Dopo otto anni ecco un nuovo album dei Dimmu Borgir intitolato “Grand Serpent Rising”. La storica symphonic black metal band norvegese pubblicherà l’album il 22 maggio per Nuclear Blast Records.
Shagrath commenta: «Credo davvero che ci siamo superati musicalmente con questo album. È stato un processo lungo e impegnativo, ma vedere come tutto si è concretizzato è incredibilmente gratificante. Grand Serpent Rising riflette ogni era dei Dimmu Borgir: questo album porta con sé echi di ogni capitolo della loro storia. Credo che i nostri fan lo riconosceranno e troveranno qualcosa al suo interno che risuoni profondamente in loro.»
Il titolo dell’album: «Calza a pennello», spiega il chitarrista Silenoz. «I Dimmu Borgir sono una band colossale, e stiamo risorgendo. Mentre per alcuni il serpente rappresenta il male, per noi simboleggia qualcos’altro: rinnovamento, crescita, conoscenza e liberazione. Muoverci la pelle, per così dire.
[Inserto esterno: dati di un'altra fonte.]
(** * Borealis, GLFW platform layer: a shallow embedding and its properties

  Embedded sources:
  - [library/lib/platforms/glfw/glfw_platform.cpp]  (the platform facade)
  - [library/lib/platforms/glfw/glfw_video.cpp]     (the video context)

  C++ [int] is a 32-bit two's complement integer carried by [Z]; [double]
  and [float] are IEEE 754 binary64 / binary32 values carried by the
  Standard Library's [spec_float]; member functions are computations in a
  state monad over the facade object's fields and the process-wide state
  they touch; calls into GLFW are taken against an abstract window system. *)

From Stdlib Require Import ZArith List String Ascii Bool Lia SpecFloat.
From ExtLib Require Import Structures.Monad Structures.MonadState.
From ExtLib Require Import Data.Monads.StateMonad.
Import ListNotations.
Import MonadNotation.
Local Open Scope monad_scope.
Local Open Scope Z_scope.

(* ===================================================================== *)
(** ** C++ [int] *)
(* ===================================================================== *)

Module CInt.

Definition INT_MIN : Z := - 2 ^ 31.
Definition INT_MAX : Z := 2 ^ 31 - 1.

(** The values an [int] object can hold. *)
Definition is_int (z : Z) : Prop := INT_MIN <= z <= INT_MAX.

(** Reduction of a mathematical result into the 32-bit signed range. *)
Definition wrap (z : Z) : Z := (z + 2 ^ 31) mod 2 ^ 32 - 2 ^ 31.

(** [a + b], [a % b] and [a / b] on [int]: remainder and quotient truncate
    towards zero, as C++ prescribes. *)
Definition add (a b : Z) : Z := wrap (a + b).
Definition rem (a b : Z) : Z := wrap (Z.rem a b).
Definition div (a b : Z) : Z := wrap (Z.quot a b).

(** Contextual conversion of an [int] to [bool], and [!x]. *)
Definition truthy (z : Z) : bool := negb (z =? 0).
Definition lnot (z : Z) : bool := z =? 0.

End CInt.

(* ===================================================================== *)
(** ** C strings and the process environment *)
(* ===================================================================== *)

Module CString.

(** A [char*] is carried by the [string] of the characters before its
    terminating NUL; such a content holds no NUL itself. *)
Definition NUL : ascii := Ascii.zero.

Fixpoint cstring (s : string) : bool :=
  match s with
  | EmptyString => true
  | String c r => negb (Ascii.eqb c NUL) && cstring r
  end.

Definition code (c : ascii) : Z := Z.of_N (N_of_ascii c).

(** [tolower] in the "C" locale (the program never calls [setlocale]):
    only 'A'..'Z' are mapped. *)
Definition tolower (c : Z) : Z :=
  if (65 <=? c) && (c <=? 90) then c + 32 else c.

(** [strcasecmp(s1, s2)]: walk both strings, comparing the lowered
    characters as [unsigned char]; stop at the first difference or at the
    terminator of [s1]. The end of a [string] reads as the terminator. *)
Fixpoint strcasecmp (s1 s2 : string) : Z :=
  match s1, s2 with
  | EmptyString, EmptyString => 0
  | EmptyString, String c2 _ => tolower 0 - tolower (code c2)
  | String c1 _, EmptyString => tolower (code c1) - tolower 0
  | String c1 r1, String c2 r2 =>
      let result := tolower (code c1) - tolower (code c2) in
      if result =? 0
      then if Ascii.eqb c1 NUL then result else strcasecmp r1 r2
      else result
  end.

(** The [std::string] constructor from a C string: copies the characters
    up to the terminator. *)
Fixpoint std_string (s : string) : string :=
  match s with
  | EmptyString => EmptyString
  | String c r => if Ascii.eqb c NUL then EmptyString else String c (std_string r)
  end.

(** [s.c_str()] as a C library reads it: the characters up to the first
    NUL. *)
Definition c_str (s : string) : string := std_string s.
E non dimentichiamo che febbraio 2026 segna la fine dell’Anno del Serpente, più o meno nello stesso momento in cui questo album è stato completato.»
“Grand Serpent Rising” è stato registrato a Goteborg da Fredrik Nordström, lo stesso produttore di album della band come “Puritanical Euphoric Misanthropia” e “Death Cult Armageddon”.
La prima canzone estratta è “Ulvgjeld & Blodsodel”, cantata in norvegese e presentata attraverso un videoclip.